Tommaso Fiore (7 March 1884 – 4 June 1973) was an Italian meridionalist writer and a socialist intellectual and politician. He is known for his attention and his descriptions and studies on the inhumane conditions of Southern Italian and often specifically Apulian peasants at that time. He is also known for his Viareggio Prize-winning book Un popolo di formiche ("A people of ants"). In the 1920s, he was appointed as mayor () of his hometown Altamura. During the twenty-year period of the Italian Fascist era, he strenuously opposed the regime before being sent into internal exile in 1942 and then being jailed in 1943.

Life 

Tommaso Fiore was born in a working-class family on 7 March 1884. After completing higher education in a seminary school located in Conversano (as it was normal at that time for gifted students who couldn't afford public high schools), he studied classical literature at university and then he taught inside Italian classical lyceum schools. His interest were mostly focused on the poverty of Southern Italy's peasants and he struggled with his thoughts to find a solution to Southern Italy's economic failure (in Italian such scholars are called ). He was also a strenuous socialist and he always fought for Independence and federalism of Southern Italy. He also studied the poverty and other issues related to Southern Italy's peasants. In 1920s he became mayor of Altamura, his hometown and he was a courageous opponent of fascism. He was sent into internal exile in 1942 and then jailed in 1943 because of his intense propaganda against fascism.
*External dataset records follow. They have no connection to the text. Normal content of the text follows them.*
Lemma add_disk_core r size diskful max_peers bbs a f w : volumes_wf w r ->
  ok_or True (add_disk g job uuid5 r size diskful max_peers bbs a f)
    (fun k w' => k = num_volumes (resource_at w r) /\
       core w' = foldl (core_add_disk k) (core (snd (next_volume r w))) (elems (r_nodes (resource_at w r)))) w.
Proof.
  intros (Hr & _ & Hn). set (k := num_volumes (resource_at w r)). set (ns := elems (r_nodes (resource_at w r))).
  unfold add_disk. apply ok_or_bind. unfold ok_or at 1, wp.
  assert (Hnext : next_volume r w = (Ok k, snd (next_volume r w))) by done.
  rewrite Hnext. set (w1 := snd (next_volume r w)).
  assert (Hns : elems (r_nodes (resource_at w1 r)) = ns).
  { unfold w1, next_volume, gets, set_resource, modify, resource_at. mred. cbn [snd w_resources].
    rewrite list_lookup_alter_eq. unfold ns, resource_at. by destruct (w_resources w !! r). }
  assert (Hhosts : forall n, n ∈ ns -> n_host (node_at (core w1) n) < length (w_hosts (core w1))).
  { intros n Hin. rewrite core_node. cbn [n_host set_changed]. unfold core. cbn [w_hosts]. rewrite length_map.
    by destruct (Hn n Hin) as (_ & ? & _). }
  assert (Hframe : forall l c, (forall n, n ∈ ns -> n_host (node_at c n) < length (w_hosts c)) ->
    forall n, n ∈ ns -> n_host (node_at (foldl (core_add_disk k) c l) n) < length (w_hosts (foldl (core_add_disk k) c l))).
  { induction l as [|m l IH]; intros c Hc n Hin; [by apply Hc|]. cbn [foldl]. apply IH; [|done].
    intros n' Hin'. destruct (core_add_disk_frame k c m) as (_ & -> & _ & -> & _). by apply Hc. }
  apply ok_or_bind. unfold ok_or at 1, wp, gets at 1. rewrite Hns. apply ok_or_bind. eapply ok_or_mono.
  - apply (wp_map_each ns _ (fun l w' => core w' = foldl (core_add_disk k) (core w1) l)); [done|].
    intros visited n todo w' Heq Hc. rewrite foldl_app. cbn [foldl].
    assert (Hh : n_host (node_at w' n) < length (w_hosts w')).
    { assert (Hin : n ∈ ns) by (rewrite Heq; set_solver). pose proof (Hframe visited (core w1) Hhosts n Hin) as Hf.
      rewrite <-Hc, core_node in Hf. cbn [n_host set_changed] in Hf. unfold core in Hf. cbn [w_hosts] in Hf.
      by rewrite length_map in Hf. }
    destruct (match diskful with Some l => bool_decide (n ∈ l) | None => true end);
      (apply ok_or_bind; eapply ok_or_mono; [by apply node_add_disk_core|];
       intros v w2 [_ Hw2]; unfold ok_or, wp; simpl; by rewrite Hw2, Hc).
  - intros vs w2 Hw2. apply ok_or_bind. eapply ok_or_mono.
    + apply ok_or_core; [|exact Hw2]. apply keeps_for_each; [exact _|]. intros v _.
      apply keeps_bind; [exact _|apply keeps_gets; exact _|intros n]. apply keeps_volume_create_md.
    + intros [] w3 Hw3. done.
Qed.
End volumes_theory.

(** ** Lemmas: reading the objects *)

Section meshed_theory.
Context `{SshServer}.

Lemma meshed_node w0 name tr tls P w i : meshed w0 name tr tls P w -> i < length (w_hosts w0) ->
  exists c, node_at w (length (w_nodes w0) + i) = set_connections c (fresh_node w0 i) /\ NoDup (elems c) /\
    forall p, p ∈ elems c <-> exists j, j < length (w_hosts w0) /\
      p = (length (w_nodes w0) + i, length (w_nodes w0) + j) /\ P i j.
Proof.
  intros (_ & _ & _ & conns & Hn & Hc) Hi. destruct (Hc i Hi) as [Hg He]. exists (conns i).
  split_and!; [|by apply spec_nodup|exact He]. unfold node_at. rewrite Hn, lookup_app_r by lia.
  replace (length (w_nodes w0) + i - length (w_nodes w0)) with i by lia.
  by rewrite list_lookup_fmap, lookup_seq_lt by lia.
Qed.
Lemma meshed_old_node w0 name tr tls P w n : meshed w0 name tr tls P w -> n < length (w_nodes w0) ->
  node_at w n = node_at w0 n.
Proof.
  intros (_ & _ & _ & conns & Hn & _) Hlt. unfold node_at. by rewrite Hn, lookup_app_l.
Qed.
Lemma meshed_length w0 name tr tls P w : meshed w0 name tr tls P w ->
  length (w_nodes w) = length (w_nodes w0) + length (w_hosts w0) /\ length (w_hosts w) = length (w_hosts w0).
Proof.
  intros (Hh & _ & _ & conns & Hn & _). rewrite Hn, Hh, length_app, length_map, length_seq.
  unfold ports_taken. by rewrite length_imap.
Qed.
Lemma meshed_port w0 name tr tls P w i : meshed w0 name tr tls P w -> i < length (w_hosts w0) ->
  port (host_at w i) = S (port (host_at w0 i)).
Proof.
  intros (Hh & _) Hi. unfold host_at at 1. rewrite Hh, ports_taken_at by done. by rewrite decide_True.
Qed.
End meshed_theory.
On 19 August 1909, he also joined the Italian Freemasonry and he was appointed to the Masonic lodge number 1799 located in Altamura. On 7 February 1915, he was appointed as Master Mason.

He collaborated with Italian newspaper La Rivoluzione liberale whose chief editor was Piero Gobetti, and with newspaper Quarto Stato founded by Pietro Nenni and Carlo Rosselli, where he explained his ideas about socialist reformation of Southern Italy.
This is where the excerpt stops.